Give this service its own ProxyLLM key with a budget cap. Per-service keys are the difference between “our AI spend went up” and “the webhook worker consumed 3x its usual volume on Tuesday”: the request log breaks out every call by key, with the lane that served it and its API-equivalent value.

What a production feature costs, metered vs flat

Say the feature serves 2,000 daily active users, each triggering an average of 6 model calls a day at 1,500 input and 200 output tokens per call, on gpt-5 ($1.25 per million input, $10 per million output, OpenAI list prices as of June 2026).

Line	Arithmetic	Monthly
Calls	2,000 users × 6 = 12,000/day
Input	12,000 × 1,500 × 30 = 540M × $1.25	$675
Output	12,000 × 200 × 30 = 72M × $10	$720
API total		$1,395
Flat setup	ChatGPT Pro 5x $100 + ProxyLLM $129	$229

An AI feature serving 2,000 daily users runs about $1,395 a month at GPT-5 list prices and about $229 flat. The Pro 5x window absorbs an estimated $3,500 of API-equivalent work per month, so this workload fits with headroom; treat that figure as a planning estimate, since OpenAI tunes plan limits over time. Growth past the window costs a $100 plan step, with your own API key catching overflow in the meantime.

Serverless and worker notes

The Codex lane returns complete responses, and serverless handlers are better for it. There is no server-sent-events connection to hold open, no partial flush, no edge-runtime streaming shims. Await the call, return the JSON.

Three practical points:

Timeouts. Size the function timeout for the slowest generation you expect, with margin. Anything routinely long-running belongs on a queue worker, where retries and backoff are first-class.
Retries. The SDK’s maxRetries option still applies, and errors keep the OpenAI shape, so existing error handling carries over unchanged.
Key hygiene. One key per deployable unit: the API route, the queue worker, the cron job. Caps on the unattended ones.

Streaming, and when to keep the key lane

If your product renders tokens as they generate (a chat UI with a typing effect), that path needs streaming, and streaming is what the API-key lanes do.

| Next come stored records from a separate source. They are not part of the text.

(** The loop over the lines: the models of the file go to the elements
    from [model_idx] on, as far as the array reaches, and the other
    elements keep their model. *)
Lemma read_models_lines_spec (lines : list (list Z)) (numcpus : nat) :
  ∀ ci model_idx speed_idx,
  ∃ ci',
    read_models_lines ENOMEM_ atoi strndup_ok lines numcpus ci model_idx
      speed_idx
      = inr (ci', (model_idx `max`
                     (numcpus `min` (model_idx + length (model_lines lines))))%nat) ∧
    length ci' = length ci ∧
    ∀ i,
      model <$> ci' !! i =
        if decide (model_idx ≤ i < numcpus `min`
                     (model_idx + length (model_lines lines)))%nat
        then (λ _, model_lines lines !! (i - model_idx)%nat) <$> ci !! i
        else model <$> ci !! i.
Proof.
  induction lines as [|buf rest IH]; intros ci mi si.
  - exists ci. cbn [read_models_lines model_lines omap list_omap length].
    split; [f_equal; f_equal; lia|]. split; [done|].
    intros i. rewrite decide_False by lia. done.
  - cbn [read_models_lines].
    unfold model_lines. cbn [omap list_omap]. fold (model_lines rest).
    destruct (bool_decide (take (length model_marker) buf = model_marker))
      eqn:Em.
    + apply bool_decide_eq_true_1 in Em.
      destruct (mi <? numcpus)%nat eqn:Elt; cbn [andb].
      * apply Nat.ltb_lt in Elt. rewrite Hstrndup.
        destruct (IH (alter (λ c, CpuInfo
                               (Some (strip_newline
                                  (drop (length model_marker) buf)))
                               (speed c)) mi ci) (S mi) si)
          as (ci' & Hrun & Hlen & Hci').
        exists ci'. rewrite Hrun. cbn [length].
        split; [f_equal; f_equal; lia|].
        split; [by rewrite Hlen, length_alter|].
        intros i. rewrite Hci'.
        destruct (decide (i = mi)) as [->|Hne].
        -- rewrite decide_False by lia. rewrite decide_True by lia.
           rewrite list_lookup_alter_eq, Nat.sub_diag.
           by destruct (ci !! mi).
        -- rewrite list_lookup_alter_ne by done.
           destruct (decide (S mi ≤ i < _)%nat) as [Hin|Hout].
           ++ rewrite decide_True by lia.
              replace (i - mi)%nat with (S (i - S mi)) by lia. done.
           ++ rewrite decide_False by lia. done.
      * apply Nat.ltb_ge in Elt.
        rewrite (bool_decide_eq_false_2 _ (markers_differ buf Em)).
        rewrite andb_false_r.
        destruct (IH ci mi si) as (ci' & Hrun & Hlen & Hci').
        exists ci'. rewrite Hrun. cbn [length].
        split; [f_equal; f_equal; lia|]. split; [done|].
        intros i. rewrite Hci'.
        rewrite !decide_False by lia. done.
    + rewrite andb_false_r.
      destruct ((si <? numcpus)%nat && _).
      * destruct (IH (alter (λ c, CpuInfo (model c)
                               (atoi (drop (length speed_marker) buf)))
                        si ci) mi (S si))
          as (ci' & Hrun & Hlen & Hci').
        exists ci'. rewrite Hrun. split; [done|].
        split; [by rewrite Hlen, length_alter|].
        intros i. rewrite Hci'.
        assert (Hsame : ∀ j, model <$> alter (λ c, CpuInfo (model c)
                               (atoi (drop (length speed_marker) buf)))
                        si ci !! j = model <$> ci !! j).
        { intros j. destruct (decide (si = j)) as [->|Hne].
          - rewrite list_lookup_alter_eq. by destruct (ci !! j).
          - by rewrite list_lookup_alter_ne. }
        destruct (decide _); [|apply Hsame].
        pose proof (Hsame i) as Hs.
        destruct (alter _ si ci !! i), (ci !! i); done.
      * apply IH.
Qed.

The honest split: user-facing chat stays on a streaming lane, while background work (summaries, enrichment, queue jobs, webhooks) moves to the flat lane where the volume is. If you are on Vercel’s stack, the Vercel AI SDK guide covers how that split looks in practice, and the Python version of this article is here.

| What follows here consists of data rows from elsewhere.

(** Claim C6 on the code.  A stream cut short inside the type bytes,
    inside the length bytes, or inside the payload makes
    [unpack_message_from_stream] raise [IncompleteReadError], the
    exception of [readexactly]; the three [ConnectionError] messages of
    the source are never raised, on any stream. *)
Theorem C6_short_reads_raise_incomplete_read :
  let unpack := @unpack_message_from_stream RefJson.lib in
  let header := ["A"; "U"; "T"; "H"]%char in
  unpack ["A"; "U"]%char
  = (Raise (IncompleteReadError ["A"; "U"]%char 4), [])
  ∧ unpack (header ++ ["000"; "000"]%char)
    = (Raise (IncompleteReadError ["000"; "000"]%char 4), [])
  ∧ unpack (header ++ ["000"; "000"; "000"; "005"]%char ++ ["{"; "}"]%char)
    = (Raise (IncompleteReadError ["{"; "}"]%char 5), [])
  ∧ ∀ reader msg, fst (unpack reader) ≠ Raise (ConnectionError msg).
Proof.
  intros unpack header. split; [reflexivity|]. split; [reflexivity|].
  split; [reflexivity|]. intros reader msg.
  apply unpack_never_connection_error.
Qed.



End ProtocolClaims2.


(* ===================================================================== *)
(** * Properties of the model dispatcher *)
(* ===================================================================== *)

Section DictFacts.
Context {A : Type}.
Implicit Types (d : PyDict.t A) (k : string) (v : A).

Lemma dict_get_None k d : PyDict.get k d = None ↔ k ∉ PyDict.keys d.
Proof.
  unfold PyDict.keys. induction d as [|[k' v'] d IH]; simpl.
  - split; [intros _; apply not_elem_of_nil | done].
  - rewrite not_elem_of_cons. destruct (String.eqb_spec k k') as [->|Hne].
    + split; [done | by intros [? _]].
    + rewrite IH. tauto.
Qed.

Lemma dict_set_fresh k v d :
  k ∉ PyDict.keys d → PyDict.set k v d = d ++ [(k, v)].
Proof.
  unfold PyDict.keys. induction d as [|[k' v'] d IH]; simpl; [done|].
  rewrite not_elem_of_cons. intros [Hne Hd].
  destruct (String.eqb_spec k k'); [done|]. by rewrite IH.
Qed.

Lemma dict_keys_app d1 d2 :
  PyDict.keys (d1 ++ d2) = PyDict.keys d1 ++ PyDict.keys d2.
Proof. unfold PyDict.keys. apply fmap_app. Qed.

Lemma dict_mem_false k d : k ∉ PyDict.keys d → PyDict.mem k d = false.
Proof. intros Hk. unfold PyDict.mem. by rewrite (proj2 (dict_get_None k d) Hk). Qed.
End DictFacts.

Section RouterFacts.
Import Router.
Variable env : Env.

Local Abbreviation constructible := (Spec.constructible env).
Local Abbreviation route := (Spec.route env).

Lemma keys_routes (models : list ModelConfig) :
  PyDict.keys (omap route models) = id <$> filter constructible models.
Proof.
  unfold PyDict.keys.
  induction models as [|m models IH]; simpl; [done|].
  rewrite filter_cons.
  destruct (decide (constructible m)) as [[p Hp]|Hn].
  - unfold Spec.route at 1. rewrite Hp. simpl. f_equal. exact IH.
  - unfold Spec.route at 1.
    destruct (_create_provider env (provider m)) eqn:Hp; simpl; [|exact IH].
    exfalso. apply Hn. unfold Spec.constructible. rewrite Hp. eauto.
Qed.

Lemma load_models_fresh (r : ModelRouter) (models : list ModelConfig) :
  NoDup (id <$> models) →
  (∀ m, m ∈ models → (id m ∉ PyDict.keys (model_providers r))
                     ∧ (id m ∉ PyDict.keys (model_configs r))) →
  model_providers (load_models env r models)
  = model_providers r ++ omap route models
  ∧ model_configs (load_models env r models)
    = model_configs r ++ ((λ m, (id m, m)) <$> models).
Proof.
  revert r. induction models as [|m models IH]; intros r Hnd Hfresh; simpl.
  { by rewrite !app_nil_r. }
  apply NoDup_cons in Hnd as [Hm Hnd].
  destruct (Hfresh m ltac:(left)) as [Hmp Hmc].
  unfold load_models in *. simpl.
  destruct (IH (load_model env r m) Hnd) as [IHp IHc].
  { intros m' Hm'. destruct (Hfresh m' ltac:(by right)) as [Hp' Hc'].
    assert (id m' ≠ id m) as Hne.
    { intros Heq. apply Hm. rewrite <- Heq. by apply list_elem_of_fmap_2. }
    assert (∀ {B} (x : B) (d : PyDict.t B),
              id m' ∉ PyDict.keys d → id m' ∉ PyDict.keys (d ++ [(id m, x)]))
      as Hext.
    { intros B x d Hd. rewrite dict_keys_app, not_elem_of_app.
      split; [done|]. unfold PyDict.keys. simpl.
      by rewrite list_elem_of_singleton. }
    unfold load_model. rewrite (dict_set_fresh _ _ _ Hmc).
    destruct (_create_provider env (provider m)); simpl;
      rewrite ?(dict_set_fresh _ _ _ Hmp); split; auto. }
  rewrite IHp, IHc. unfold load_model, Spec.route.
  rewrite (dict_set_fresh _ _ _ Hmc).
  destruct (_create_provider env (provider m)); simpl;
    rewrite ?(dict_set_fresh _ _ _ Hmp), <- ?app_assoc; done.
Qed.

Lemma NoDup_fmap_eq {B C} (f : B → C) (l : list B) (x y : B) :
  NoDup (f <$> l) → x ∈ l → y ∈ l → f x = f y → x = y.
Proof.
  induction l as [|z l IH]; simpl; [by intros _ ?%elem_of_nil|].
  intros [Hz Hnd]%NoDup_cons [->|Hx]%elem_of_cons [->|Hy]%elem_of_cons Heq;
    try done.
  - exfalso. apply Hz. rewrite Heq. by apply list_elem_of_fmap_2.
  - exfalso. apply Hz. rewrite <- Heq. by apply list_elem_of_fmap_2.
  - by apply IH.
Qed.

Lemma get_config_entry (models : list ModelConfig) (m : ModelConfig) :
  NoDup (id <$> models) → m ∈ models →
  PyDict.get (id m) ((λ m, (id m, m)) <$> models) = Some m.
Proof.
  induction models as [|m' models IH]; simpl; [by intros _ ?%elem_of_nil|].
  intros [Hm' Hnd]%NoDup_cons [->|Hm]%elem_of_cons.
  - by rewrite String.eqb_refl.
  - destruct (String.eqb_spec (id m) (id m')) as [Heq|_]; [|by apply IH].
    exfalso. apply Hm'. rewrite <- Heq. by apply list_elem_of_fmap_2.
Qed.

(** Claim C9, as the code has it.  For a model list whose ids are
    pairwise distinct, loaded into a new router: the available models are
    the ids of the entries whose provider can be constructed, in list
    order; and for every entry whose provider cannot be constructed
    (unsupported kind, or no API key) the id is not among the available
    models, has no provider, is not available, and its stored
    configuration is the entry itself. *)
Theorem C9_unavailable_models (models : list ModelConfig) :
  NoDup (id <$> models) →
  let r := load_models env init models in
  get_available_models r = id <$> filter constructible models
  ∧ ∀ m, m ∈ models → _create_provider env (provider m) = None →
      (id m ∉ get_available_models r)
      ∧ get_provider_for_model r (id m) = None
      ∧ is_model_available r (id m) = false
      ∧ get_model_config r (id m) = Some m.
Proof.
  intros Hnd r.
  destruct (load_models_fresh init models Hnd) as [Hp Hc].
  { intros m _. simpl. split; apply not_elem_of_nil. }
  simpl in Hp, Hc. fold r in Hp, Hc.
  assert (get_available_models r = id <$> filter constructible models) as Hav.
  { unfold get_available_models. rewrite Hp. apply keys_routes. }
  split; [done|]. intros m Hm Hnone.
  assert (id m ∉ get_available_models r) as Habsent.
  { rewrite Hav. intros (m' & Heq & Hm')%list_elem_of_fmap.
    apply list_elem_of_filter in Hm' as [Hcons Hm'].
    assert (m = m') as <- by (by apply (NoDup_fmap_eq id models)).
    unfold Spec.constructible in Hcons. rewrite Hnone in Hcons.
    by destruct Hcons. }
  split; [done|]. unfold get_available_models in Habsent.
  split; [by apply dict_get_None|]. split; [by apply dict_mem_false|].
  unfold get_model_config. rewrite Hc. by apply get_config_entry.
Qed.
End RouterFacts.

(** On the sample model list, loaded without an OpenAI key: the two
    Ollama models are available, in list order; ["gpt-4o"] and
    ["mystery"] have no provider, and the configuration of ["mystery"]
    is still stored. *)
Lemma C9_unavailable_models_witness :
  let r := Fixture.router in
  Router.get_available_models r = ["llama3"; "mistral"]
  ∧ Router.get_provider_for_model r "gpt-4o" = None
  ∧ Router.get_provider_for_model r "mystery" = None
  ∧ Router.get_model_config r "mystery" = Some Fixture.mystery_entry.
Proof.
  assert (NoDup (Router.id <$> Fixture.models)) as Hnd.
  { apply NoDup_ListNoDup. repeat constructor; simpl; intuition discriminate. }
  destruct (C9_unavailable_models Fixture.env Fixture.models Hnd) as [Hav Hun].
  split; [exact Hav|].
  destruct (Hun Fixture.gpt4o_entry) as (_ & Hg & _ & _);
    [repeat constructor | reflexivity |].
  destruct (Hun Fixture.mystery_entry) as (_ & Hm & _ & Hc);
    [repeat constructor | reflexivity |].
  split; [exact Hg|]. split; [exact Hm|]. exact Hc.
Defined.

(** Claim C9, as stated, fails when an id occurs twice.  The second entry
    for ["llama3"] has an unsupported provider kind, so its handle cannot
    be constructed; after loading, ["llama3"] is still listed as available
    and still routed, through the first entry's provider, while the
    stored configuration is the second entry's. *)
Lemma C9_duplicate_id_stays_available :
  let r := Router.load_models Fixture.env Router.init Fixture.clashing_models in
  let second := Fixture.broken_llama3_entry in
  Fixture.clashing_models = [Fixture.llama3_entry; second]
  ∧ Router._create_provider Fixture.env (Router.provider second) = None
  ∧ Router.id second = "llama3"
  ∧ Router.get_available_models r = ["llama3"]
  ∧ Router.get_provider_for_model r "llama3"
    = Some (Router.OllamaProvider "http://localhost:11434")
  ∧ Router.get_model_config r "llama3" = Some second.
Proof. repeat split; reflexivity. Qed.


(* ===================================================================== *)
(** * Properties of the TCP session *)
(* ===================================================================== *)

Section SessionFacts.
Import TCPServer.
Context `{JsonLib} `{Backend}.
Variable auth_manager : Auth.AuthManager.
Variable model_router : Router.ModelRouter.

Local Abbreviation handle_frame := (handle_frame auth_manager model_router).
Local Abbreviation _handle_auth := (_handle_auth auth_manager).

Lemma write_ok (frame : bytes) (w : list bytes) :
  write (Ok frame) w = (Ok (), w ++ [frame]).
Proof. reflexivity. Qed.

Lemma dict_mem_get {A} (k : string) (d : PyDict.t A) (v : A) :
  PyDict.get k d = Some v → PyDict.mem k d = true.
Proof. intros Hg. unfold PyDict.mem. by rewrite Hg. Qed.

The condensed steps live on the Node.js integration page. If your service’s OpenAI line item has crossed a few hundred dollars a month, the calculator maps it to a plan tier in thirty seconds.

Frequently asked questions

How do I set a custom baseURL in the OpenAI Node.js SDK?

Pass baseURL to the constructor, for example new OpenAI({ baseURL: 'https://api.proxyllm.ai/v1', apiKey: process.env.PROXYLLM_API_KEY }). The SDK also reads the OPENAI_BASE_URL and OPENAI_API_KEY environment variables, so new OpenAI() with no arguments works once those are set.

Can I switch a Node service to a flat-rate endpoint without code changes?

Yes, if the service uses the official SDK with default configuration. Set OPENAI_BASE_URL and OPENAI_API_KEY in the deployment environment and the next deploy routes every OpenAI call through the new endpoint. Unsetting them routes calls back to api.openai.com.

Does this work in serverless functions?

Yes. The Codex Hosted lane returns complete responses, which suits function-style handlers: await the call, return the body. Size the function timeout for the slowest expected generation, and move long jobs to a queue worker instead of an HTTP-triggered function.

What happens when the ChatGPT plan hits a usage limit?

Requests fall back to a second connected ChatGPT account if one exists, then to your own OpenAI API key, until the window resets. Your Node code sees a normal response either way, and the request log shows which lane served each call.